Use the RMA Wisely: A Readiness Tool, Not a Substitute for Pretest or Posttest

Many schools are considering running the Readiness Math Assessment (RMA) twice—once as a pretest and again as a posttest. The intention is understandable: we want evidence of improvement.

But the RMA works best when we use it for what it was designed to do: screen readiness and guide support and scaffolding. It should not replace two different assessments that serve different purposes:

  • an Learning Competecny (LC) -aligned diagnostic pretest (to pinpoint competency gaps and misconceptions), and
  • an Learning Competency (LC) -aligned achievement posttest/performance task (to document what learners learned after instruction)

Why? Because readiness is not the same as mastery. If we treat readiness items as both the “diagnostic” and the “achievement” measure, we risk making the wrong instructional decisions—and reporting gains that may reflect test familiarity rather than genuine learning.

A balanced approach is more defensible and more useful:

  • Use RMA to identify who needs support and what prerequisites may require scaffolding.
  • Use a short LC-aligned diagnostic to identify misconceptions and competency-level needs.
  • Use an LC-aligned posttest/performance task to measure learning outcomes.
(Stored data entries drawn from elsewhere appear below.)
(* ===== verification/Print.v ===== *)
(** * Console output (kernel/console.c and kernel/uart.c, the output half) *)

From Stdlib Require Import Ascii String.
From S2P Require Import Prelude Types Monad Sched Port.

(** The bytes of a C string literal. *)
Definition bytes_of (s : string) : list Z := map (fun c => Z.of_N (N_of_ascii c)) (list_ascii_of_string s).

Definition upd_cons (f : console -> console) : K unit := upd_dev (fun d => vset_cons (f (v_cons d)) d).
Definition get_cons : K console := gets (fun s => v_cons (k_dev s)).

Section code.
Context {D : Devices}.

(** ** kernel/uart.c *)

Definition COM1 : Z := 1016.

(** [for(i = 0; i < 128 && !(inb(COM1+5) & 0x20); i++)]; [microdelay] does nothing. *)
Fixpoint uart_wait (n : nat) : K unit :=
  match n with
  | O => ret tt
  | S n => st <- inb (COM1 + 5) ;; if has st 32 then ret tt else uart_wait n
  end.

Definition uartputc (c : Z) : K unit :=
  x <- get_cons ;;
  if c_uart x =? 0 then ret tt else
  uart_wait 128 ;;
  outb COM1 c.

Definition uartearlyinit : K unit :=
  outb (COM1 + 2) 0 ;;
  outb (COM1 + 3) 128 ;;
  outb (COM1 + 0) (115200 / 9600) ;;
  outb (COM1 + 1) 0 ;;
  outb (COM1 + 3) 3 ;;
  outb (COM1 + 4) 0 ;;
  outb (COM1 + 1) 1 ;;
  st <- inb (COM1 + 5) ;;
  if st =? 255 then ret tt else
  upd_cons (cset_uart 1) ;;
  foreach uartputc (bytes_of "xv6..." ++ [10]).

(** ** kernel/console.c *)

Definition BACKSPACE : Z := 256.
Definition CRTPORT : Z := 980.

(** [crt[pos] = v]. *)
Definition crt_put (pos v : Z) : K unit :=
  x <- get_cons ;;
  if (0 <=? pos) && (pos <? Z.of_nat (length (c_crt x)))
  then upd_cons (cset_crt (<[Z.to_nat pos := v]> (c_crt x))) else fault.

(** The scroll: rows 1 to 23 move up, the rest of row 23 from [pos] is cleared. *)
Definition scroll_up (pos : Z) (crt : list Z) : list Z :=
  let crt := splice crt 0 (take (23 * 80) (drop 80 crt)) in
  splice crt (Z.to_nat pos) (replicate (Z.to_nat (24 * 80 - pos)) 0).

Definition cgaputc (c : Z) : K unit :=
  outb CRTPORT 14 ;;
  hi <- inb (CRTPORT + 1) ;;
  outb CRTPORT 15 ;;
  lo <- inb (CRTPORT + 1) ;;
  let pos := Z.lor (Z.shiftl hi 8) lo in
  pos <- (if c =? 10 then ret (pos + (80 - pos mod 80))
          else if c =? BACKSPACE then ret (if 0 <? pos then pos - 1 else pos)
          else crt_put pos (Z.lor (Z.land c 255) 1792) ;; ret (pos + 1)) ;;
  pos <- (if 24 <=? pos / 80 then
            let pos := pos - 80 in
            if 24 * 80 <? pos then fault else
            upd_cons (fun x => cset_crt (scroll_up pos (c_crt x)) x) ;; ret pos
          else ret pos) ;;
  outb CRTPORT 14 ;;
  outb (CRTPORT + 1) (Z.shiftr pos 8) ;;
  outb CRTPORT 15 ;;
  outb (CRTPORT + 1) pos ;;
  crt_put pos (Z.lor 32 1792).

(** After a panic the CPU stops here for ever. *)
Definition consputc (c : Z) : K unit :=
  x <- get_cons ;;
  if negb (c_panicked x =? 0) then nofuel else
  (if c =? BACKSPACE then uartputc 8 ;; uartputc 32 ;; uartputc 8 else uartputc c) ;;
  cgaputc c.

Definition digits : list Z := bytes_of "0123456789abcdef".
Definition digit (x : Z) : Z := nth (Z.to_nat x) digits 0.

(** [buf[i++] = c], where [buf] has room for 16 and the first [i] are stored. *)
Definition buf_put (buf : list Z) (c : Z) : option (list Z) :=
  if (length buf <? 16)%nat then Some (buf ++ [c]) else None.

(** [do { buf[i++] = digits[x % base]; } while((x /= base) != 0)]; [buf] is full before the fuel is used up. *)
Fixpoint digits_loop (fuel : nat) (dg : Z -> Z) (base x : Z) (buf : list Z) : option (list Z) :=
  match fuel with
  | O => None
  | S fuel =>
      buf ← buf_put buf (dg (x mod base));
      if x / base =? 0 then Some buf else digits_loop fuel dg base (x / base) buf
  end.

(** The contents of [buf], least significant digit first; [None] when they do not fit. [xx] is an [int];
    [x = -xx] and [x = xx] are conversions to [uint]. *)
Definition printint_buf (xx base : Z) (sign : bool) : option (list Z) :=
  if sign && (xx <? 0) then buf ← digits_loop 17 digit base (u32 (- xx)) []; buf_put buf 45
  else digits_loop 17 digit base (u32 xx) [].

Definition printint (xx base : Z) (sign : bool) : K unit :=
  match printint_buf xx base sign with
  | Some buf => foreach consputc (rev buf)
  | None => fault
  end.

Fixpoint printptr_buf (n : nat) (x : Z) : list Z :=
  match n with
  | O => []
  | S n => digit (Z.shiftr x 60) :: printptr_buf n (u64 (Z.shiftl x 4))
  end.
Definition printptr (x : Z) : K unit := foreach consputc (printptr_buf 16 x).

(** The variable arguments of [cprintf]: an [int], a pointer-sized integer, a string. *)
Inductive varg := VInt (x : Z) | VPtr (x : Z) | VStr (s : option (list Z)).

Definition null_str : list Z := bytes_of "(null)".

(** The directive [%c]: what is left of the arguments. A missing argument or one of another type is
    undefined in C. *)
Definition directive (c : Z) (ap : list varg) : K (list varg) :=
  if c =? 100 then match ap with VInt x :: ap => printint x 10 true ;; ret ap | _ => fault end
  else if c =? 120 then match ap with VInt x :: ap => printint x 16 false ;; ret ap | _ => fault end
  else if c =? 112 then match ap with VPtr x :: ap => printptr x ;; ret ap | _ => fault end
  else if c =? 115 then
    match ap with
    | VStr o :: ap => foreach consputc (match o with Some s => s | None => null_str end) ;; ret ap
    | _ => fault
    end
  else if c =? 37 then consputc 37 ;; ret ap
  else consputc 37 ;; consputc c ;; ret ap.

Fixpoint cprintf_loop (fmt : list Z) (ap : list varg) : K unit :=
  match fmt with
  | [] => ret tt
  | c :: fmt =>
      if c =? 37 then
        match fmt with
        | [] => ret tt
        | c :: fmt => ap <- directive c ap ;; cprintf_loop fmt ap
        end
      else consputc c ;; cprintf_loop fmt ap
  end.

Definition cprintf (fmt : string) (ap : list varg) : K unit :=
  x <- get_cons ;;
  let locking := negb (c_locking x =? 0) in
  (if locking then acquire LCons else ret tt) ;;
  cprintf_loop (bytes_of fmt) ap ;;
  (if locking then release LCons else ret tt).
End code.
Here’s a quick reference table to understand what these three assessment practice:

Readiness vs PreTest vs Posttest

RMA (Readiness Math Assessment) Diagnostic Pretest (LC-aligned) Achievement Posttest / Performance Task (LC-aligned)
Main purpose Screen readiness; flag prerequisite vulnerabilities Diagnose learning needs for the specific LCs to be taught Evaluate learning of the taught LCs (mastery + depth)
Core question “Are learners ready to engage?” “What exactly do learners not yet understand—and why?” “Did learners learn what we taught?”
Best timing Before instruction (and optional readiness monitoring) Before instruction / start of unit After instruction / end of unit
What it measures Prerequisite foundations (broad indicators) Competency-level understanding + misconceptions Mastery + reasoning/problem solving/communication
What it supports Scaffolding, pacing, grouping, interventions Targeted teaching decisions per LC Reteaching/enrichment; documenting outcomes
What it should NOT replace Not a substitute for diagnostic pretest or achievement posttest Not a substitute for readiness screening or achievement reporting Not a substitute for readiness screening; not “repeat RMA to claim gains”

Bottom line: We should encourage teachers to use the RMA—as a readiness screener that supports teaching—while protecting instructional quality and credibility by using LC-aligned diagnostic and achievement measures for what the school truly needs to know.